Stamattina e soltanto stamattina, dopo aver aperto la tv ed avere appreso del fallimento della "Lehman Brothers", una delle più antiche e prestigiose banche d'affari del mondo, ho capito il disegno delle dinamiche economiche e politiche dell'ultimo anno: il petrolio a quota 150 dollari/barile è stata l'ultima mammella da mungere ad una mucca destinata al macello!
Qualcuno sapeva che da questo settembre infame ne saremmo usciti con la più grande depressione economica degli ultimi due secoli, si è sistemato i conticini facendo schizzare in alto il prezzo del petrolio a 150 dollari per poi farlo precipitare, chissà anche a 50 dollari.
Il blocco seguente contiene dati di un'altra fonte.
Lemma ring_issue_spec transfer x flow T L d tl id r f :
  let b := rg_bytes transfer in
  mid x T L d id r f -> co_failed r = false -> 0 <= rg_source transfer < participants r ->
  0 < b -> issued r + b <= planned r ->
  gives (issue_transfer id transfer) (fun w' _ => issued_one x d tl id r b w') (ring_at x flow T L d tl id r f).
Proof.
  intros b Hm Hf Hrank Hb Hle. unfold issue_transfer. apply gives_bind, gives_record_at.
  unfold participant_nic. apply gives_bind, gives_bind, gives_of_option. intros g1 _. apply gives_bind, wp_gets.
  apply gives_bind, gives_of_option. intros w1 _. apply wp_ret.
  apply gives_bind, gives_bind, gives_of_option. intros g2 _. apply gives_bind, wp_gets.
  apply gives_bind, gives_of_option. intros w2 _. apply wp_ret. apply gives_bind.
  destruct (_ =? _).
  - apply gives_bind. eapply gives_conseq; [by apply issue_local_spec |]. intros w' [] (L' & f' & -> & Hmid).
    apply wp_ret. apply gives_when; [intros _ | done]. apply gives_modify_record.
    eexists _, _, _, _, _. split; [reflexivity |]. split; [exact Hmid |].
    pose proof (books_bound _ _ _ _ _ _ _ Hm). pose proof (bk_pending _ _ _ _ (mid_books _ _ _ _ _ _ _ Hm)).
    pose proof (bk_issued _ _ _ _ (mid_books _ _ _ _ _ _ _ Hm)) as (I1 & I2 & I3).
    split; [done |]. cbn. rewrite Hf. unfold issued in *. cbn. rewrite !u64_wrap_id by word_lia. lia.
  - eapply gives_conseq; [by apply issue_fabric_spec |]. intros w' [] (flow' & T' & f' & r' & -> & Hr').
    + destruct Hr' as [-> Hmid]. apply gives_when; [intros _ | done]. apply gives_modify_record.
      eexists _, _, _, _, _. split; [reflexivity |]. split; [exact Hmid |].
      pose proof (books_bound _ _ _ _ _ _ _ Hm). pose proof (bk_pending _ _ _ _ (mid_books _ _ _ _ _ _ _ Hm)).
      pose proof (bk_issued _ _ _ _ (mid_books _ _ _ _ _ _ _ Hm)) as (I1 & I2 & I3).
      split; [done |]. cbn. rewrite Hf. unfold issued in *. cbn. rewrite !u64_wrap_id by word_lia. lia.
    + destruct Hr' as (-> & -> & Hl). apply gives_when; [done | intros _].
      eexists _, _, _, _, _. split; [reflexivity |].
      split; [apply mid_fail; by eapply mid_later |]. done.
Qed.

(** ** A round *)

Definition issued_all x d tl id r (sum : Z) w' : Prop :=
  exists flow' T' L' f' r', w' = ring_at x flow' T' L' d tl id r' f' /\ mid x T' L' d id r' f' /\
    same_round r r' /\ co_pending r <= co_pending r' /\ issued r <= issued r' <= issued r + sum /\
    (co_failed r = true -> co_failed r' = true) /\
    (co_failed r' = false -> issued r' = issued r + sum /\ (0 < sum -> co_pending r < co_pending r')).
Mentre il petrolio è in netta discesa, lo Stato truffaldino aumenta il costo dell'energia elettrica, criminalizzando, attraverso l'informazione serva, qualche panettiere e qualche fruttivendolo. Sono sei mesi che sento parlare dell'aumento della pasta, ebbene, a conti fatti, per i miei 70 g. di pasta al giorno spenderò 7/8 euro all'anno in più, mentre lo stato truffaldino con il petrolio sceso del 50% negli ultimi due mesi, continua a fregarmi decine di euro la settimana.
Le ultime speculazioni prima del grande freddo sociale ed economico... già il freddo, ma non quello vero, perchè anche quello hanno rubato ai morbidi e paciosi Trichechi del Polo Nord semprè più destinati a rimanere soltanto nella memoria di quei vecchi e lenti documentari di una volta che ti facevano dormire dopo un paio di minuti.